Graduation Date
5-2018
Document Type
Master's Thesis
Degree Name
Master of Science
Department or Program
Biological Sciences
Department or Program Chair
Meredith Protas, PhD
First Reader
Christopher Benz, MD
Second Reader
Kristylea Ojeda, PhD
Abstract
Breast cancer is the most common malignancy diagnosed in women. 15-20% of these cancers overexpress the HER2 (ERRB2) oncoprotein. HER2-positive breast cancers are generally aggressive and are associated with poor prognosis. Unfortunately, only a mere 30% of HER2-positve patients respond to therapies when they are used as a single agent. Combining therapeutics can potentially lead to synergy and improved anticancer efficacy, and there is clearly a need for the development of new HER2-directed therapeutics. Newer approaches include the utilization of histone deacetylase (HDAC) inhibitors.
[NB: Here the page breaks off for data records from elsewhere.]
(** * f2: batch renaming — conflict detection, ordering, numbering, undo

    A shallow embedding of [internal/status/status.go] (package [f2]) and
    the properties its specification states about it.

    Go strings are byte strings and are modelled by [string] (a list of
    [ascii], one per byte).  A Go [int] is a 64-bit signed integer and is
    modelled by [Z], with the wrap-around of [+] written out.  Slices are
    lists, updated by index with stdpp's list insert; Go maps are [gmap]s. *)

From Stdlib Require Import ZArith Ascii String DecimalString.
From stdpp Require Import gmap strings list fin_maps sorting.

Local Open Scope Z_scope.

(** ** The Go standard library, as far as the program uses it *)

(** *** Package [strings] *)

(** [strings.Contains(s, substr)]. *)
Fixpoint strings_Contains (s substr : string) : bool :=
  String.prefix substr s ||
  match s with
  | EmptyString => false
  | String _ r => strings_Contains r substr
  end.

(** [strings.Join(elems, sep)]. *)
Fixpoint strings_Join (elems : list string) (sep : string) : string :=
  match elems with
  | [] => ""
  | [e] => e
  | e :: r => e +:+ sep +:+ strings_Join r sep
  end.

(** [s[n:]]: the string without its first [n] bytes. *)
Fixpoint string_drop (n : nat) (s : string) : string :=
  match n, s with
  | O, _ => s
  | S n', String _ r => string_drop n' r
  | S _, EmptyString => EmptyString
  end.

(** A compiled pattern is represented by the test it makes at one position:
    given the text from that position on, the length of the leftmost-first
    match that starts there, if there is one.  Every pattern of this program
    matches at least one byte. *)
Definition matcher := string → option nat.

(** The scan shared by [ReplaceAll]-like functions: from left to right, each
    match found is replaced by [repl matched] and the scan goes on after it.
    [skip] counts the bytes of the current match still to be passed over. *)
Fixpoint replace_scan (m : matcher) (repl : string → string)
    (skip : nat) (s : string) : string :=
  match s with
  | EmptyString => EmptyString
  | String c r =>
      match skip with
      | S k => replace_scan m repl k r
      | O =>
          match m s with
          | Some (S k) => repl (substring 0 (S k) s) +:+ replace_scan m repl k r
          | _ => String c (replace_scan m repl 0 r)
          end
      end
  end.

(** The matches themselves, in order, each with what the test says of it (its
    submatches): [FindAllStringSubmatch(s, -1)]. *)
Fixpoint find_scan {X} (m : string → option (nat * X)) (skip : nat) (s : string)
    : list (string * X) :=
  match s with
  | EmptyString => []
  | String c r =>
      match skip with
      | S k => find_scan m k r
      | O =>
          match m s with
          | Some (S k, x) => (substring 0 (S k) s, x) :: find_scan m k r
          | _ => find_scan m 0 r
          end
      end
  end.

(** The test made by a literal text. *)
Definition literal_matcher (lit : string) : matcher :=
  λ s, if String.prefix lit s then Some (String.length lit) else None.

(** *** Package [path/filepath] (Unix: the separator is ["/"], no volume) *)

(** The elements between separators: ["a//b"] gives ["a"; ""; "b"]. *)
Fixpoint path_elements (path : string) : list string :=
  match path with
  | EmptyString => [EmptyString]
  | String c r =>
      if Ascii.eqb c "/" then EmptyString :: path_elements r
      else match path_elements r with
           | [] => [String c EmptyString]
           | e :: es => String c e :: es
           end
  end.

(** One element processed by [Clean]; [out] holds the elements kept so far,
    the last one first.  An empty element and ["."] are dropped; [".."]
    removes the element before it when there is one to remove, is kept when
    the path is not rooted and is dropped at the root. *)
Definition clean_element (rooted : bool) (out : list string) (e : string)
    : list string :=
  if String.eqb e "" then out
  else if String.eqb e "." then out
  else if String.eqb e ".." then
    match out with
    | top :: rest => if String.eqb top ".." then e :: out else rest
    | [] => if rooted then [] else [e]
    end
  else e :: out.

(** [filepath.Clean(path)]: the shortest path equivalent to [path] by purely
    lexical processing. *)
Definition filepath_Clean (path : string) : string :=
  if String.eqb path "" then "."
  else
    let rooted := String.prefix "/" path in
    let out := foldl (clean_element rooted) [] (path_elements path) in
    let body := strings_Join (reverse out) "/" in
    if rooted then "/" +:+ body
    else if String.eqb body "" then "." else body.

(** [filepath.Join(a, b)]: empty elements before the first non-empty one are
    ignored, the rest is joined with the separator and cleaned; the join of
    empty elements only is the empty string. *)
Definition filepath_Join (a b : string) : string :=
  if negb (String.eqb a "") then filepath_Clean (a +:+ "/" +:+ b)
  else if negb (String.eqb b "") then filepath_Clean b
  else "".

(** The text up to and including the last separator, and the text after it. *)
Fixpoint split_last_sep (path : string) : string * string :=
  match path with
  | EmptyString => (EmptyString, EmptyString)
  | String c r =>
      let '(d, f) := split_last_sep r in
      if Ascii.eqb c "/" then
        if strings_Contains r "/" then (String c d, f) else ("/", r)
      else if strings_Contains r "/" then (String c d, f)
      else (EmptyString, String c r)
  end.

(** [filepath.Dir(path)]: all but the last element, cleaned. *)
Definition filepath_Dir (path : string) : string :=
  filepath_Clean (fst (split_last_sep path)).

(** [path] without its trailing separators. *)
Fixpoint strip_trailing_sep (path : string) : string :=
  match path with
  | EmptyString => EmptyString
  | String c r =>
      match strip_trailing_sep r with
      | EmptyString => if Ascii.eqb c "/" then EmptyString else String c EmptyString
      | r' => String c r'
      end
  end.

(** [filepath.Base(path)]: the last element of [path]. *)
Definition filepath_Base (path : string) : string :=
  if String.eqb path "" then "."
  else
    let p := strip_trailing_sep path in
    let b := snd (split_last_sep p) in
    if String.eqb b "" then "/" else b.

(** [filepath.Ext(path)]: the suffix beginning at the final dot of the last
    element of [path]; empty if there is no dot. *)
Fixpoint filepath_Ext (path : string) : string :=
  match path with
  | EmptyString => EmptyString
  | String c r =>
      if strings_Contains r "/" then filepath_Ext r
      else if Ascii.eqb c "/" then filepath_Ext r
      else match filepath_Ext r with
           | EmptyString => if Ascii.eqb c "." then path else EmptyString
           | e => e
           end
  end.

(** *** Packages [strconv] and [fmt] *)

(** A Go [int] holds 64 bits; [+] wraps around. *)
Definition int_wrap (z : Z) : Z := (z + 2 ^ 63) mod 2 ^ 64 - 2 ^ 63.
Definition int_add (a b : Z) : Z := int_wrap (a + b).

(** The decimal digits of a natural number. *)
Definition decimal (u : Z) : string := NilEmpty.string_of_uint (N.to_uint (Z.to_N u)).

(** [strconv.Itoa(n)]. *)
Definition strconv_Itoa (n : Z) : string :=
  if n <? 0 then "-" +:+ decimal (- n) else decimal n.

Definition is_digit (c : ascii) : bool :=
  (48 <=? nat_of_ascii c)%nat && (nat_of_ascii c <=? 57)%nat.
Definition digit_value (c : ascii) : Z := Z.of_nat (nat_of_ascii c) - 48.

(** [n] copies of [c]. *)
Fixpoint string_repeat (c : ascii) (n : nat) : string :=
  match n with
  | O => EmptyString
  | S k => String c (string_repeat c k)
  end.

(** [s] with copies of [c] in front of it up to length [width]. *)
Definition pad_left (c : ascii) (width : Z) (s : string) : string :=
  string_repeat c (Z.to_nat (width - Z.of_nat (String.length s))) +:+ s.

(** The flags of a verb: [fmt] reads every leading ["0"] as the zero flag. *)
Fixpoint fmt_zero_flag (s : string) : bool * string :=
  match s with
  | String c r => if Ascii.eqb c "0" then (true, snd (fmt_zero_flag r)) else (false, s)
  | EmptyString => (false, s)
  end.

(** [fmt]'s [parsenum]: the width, whether one was read, and the rest of the
    format; [None] when the number read so far exceeds 1e6 before a further
    digit (then [fmt] gives up on the verb). *)
Fixpoint fmt_parsenum (num : Z) (isnum : bool) (s : string) : option (Z * bool * string) :=
  match s with
  | String c r =>
      if is_digit c then
        if 1000000 <? num then None
        else fmt_parsenum (num * 10 + digit_value c) true r
      else Some (num, isnum, s)
  | EmptyString => Some (num, isnum, s)
  end.

(** [fmt]'s integer formatting for the verb [d]: with the zero flag and a
    width, the digits are padded with zeros up to the width, one less when a
    sign is written; any width left is filled with spaces on the left. *)
Definition fmt_integer (zero widPresent : bool) (wid : Z) (n : Z) : string :=
  let negative := n <? 0 in
  let prec := if zero && widPresent then (if negative then wid - 1 else wid) else 0 in
  let digits := pad_left "0" prec (decimal (Z.abs n)) in
  let signed := if negative then "-" +:+ digits else digits in
  if widPresent then pad_left " " wid signed else signed.

(** [fmt.Sprintf(format, n)] for one [int] and a format of the shape of a
    counter token: a percent sign, digits, [d].  (The program passes no other
    format; for one the model gives the format back.) *)
Definition fmt_Sprintf (format : string) (n : Z) : string :=
  match format with
  | String "%" r =>
      let '(zero, r1) := fmt_zero_flag r in
      match fmt_parsenum 0 false r1 with
      | None => "%!(NOVERB)%!(EXTRA int=" +:+ strconv_Itoa n +:+ ")"
      | Some (wid, widPresent, "d") => fmt_integer zero widPresent wid n
      | Some _ => format
      end
  | _ => format
  end.

(** *** Packages [unicode/utf8] and [regexp] *)

Definition byte_in (lo hi : nat) (s : string) (i : nat) : bool :=
  match String.get i s with
  | Some c => (lo <=? nat_of_ascii c)%nat && (nat_of_ascii c <=? hi)%nat
  | None => false
  end.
It has been observed that HDAC inhibitors can induce the rapid decay of oncogenic transcripts such as the HER2 mRNA, though the mechanism underlying this process remains undefined. Earlier observations in our lab led to speculation that protein(s) binding the 3’-untranslated region (UTR) of HER2 mRNA become acetylated following HDAC inhibitor treatment and promote the HER2 mRNA decay while engaged in the translational machinery. Pursuing this speculation, a key ribosome- or polyribosome-associated candidate suspected of interacting with and mediating this HER2 mRNA decay became a protein identified by mass spectrometry in cytosolic fractions containing rapidly degrading HER2 mRNA as a protein appearing hyper-acetylated within hours of breast cancer cell exposure to a pan-HDAC inhibitor. Studies conducted using pan-HDAC inhibitors like Trichostatin A (TSA) as well as various class-selective HDAC inhibitors, examine their comparative influences on the association of proteins with either the ribosome or polyribosome translational machinery, protein levels and acetylation status before and after HDACi treatment, and their functional impact on HER2 mRNA by modulating its expression levels. Understanding the mechanism by which optimal class-selective HDAC inhibitors modulate translation-associated proteins to facilitate HER2 mRNA degradation will allow for more effective use of HDAC inhibitor’s antitumor activity to combat HER2-positive breast cancers.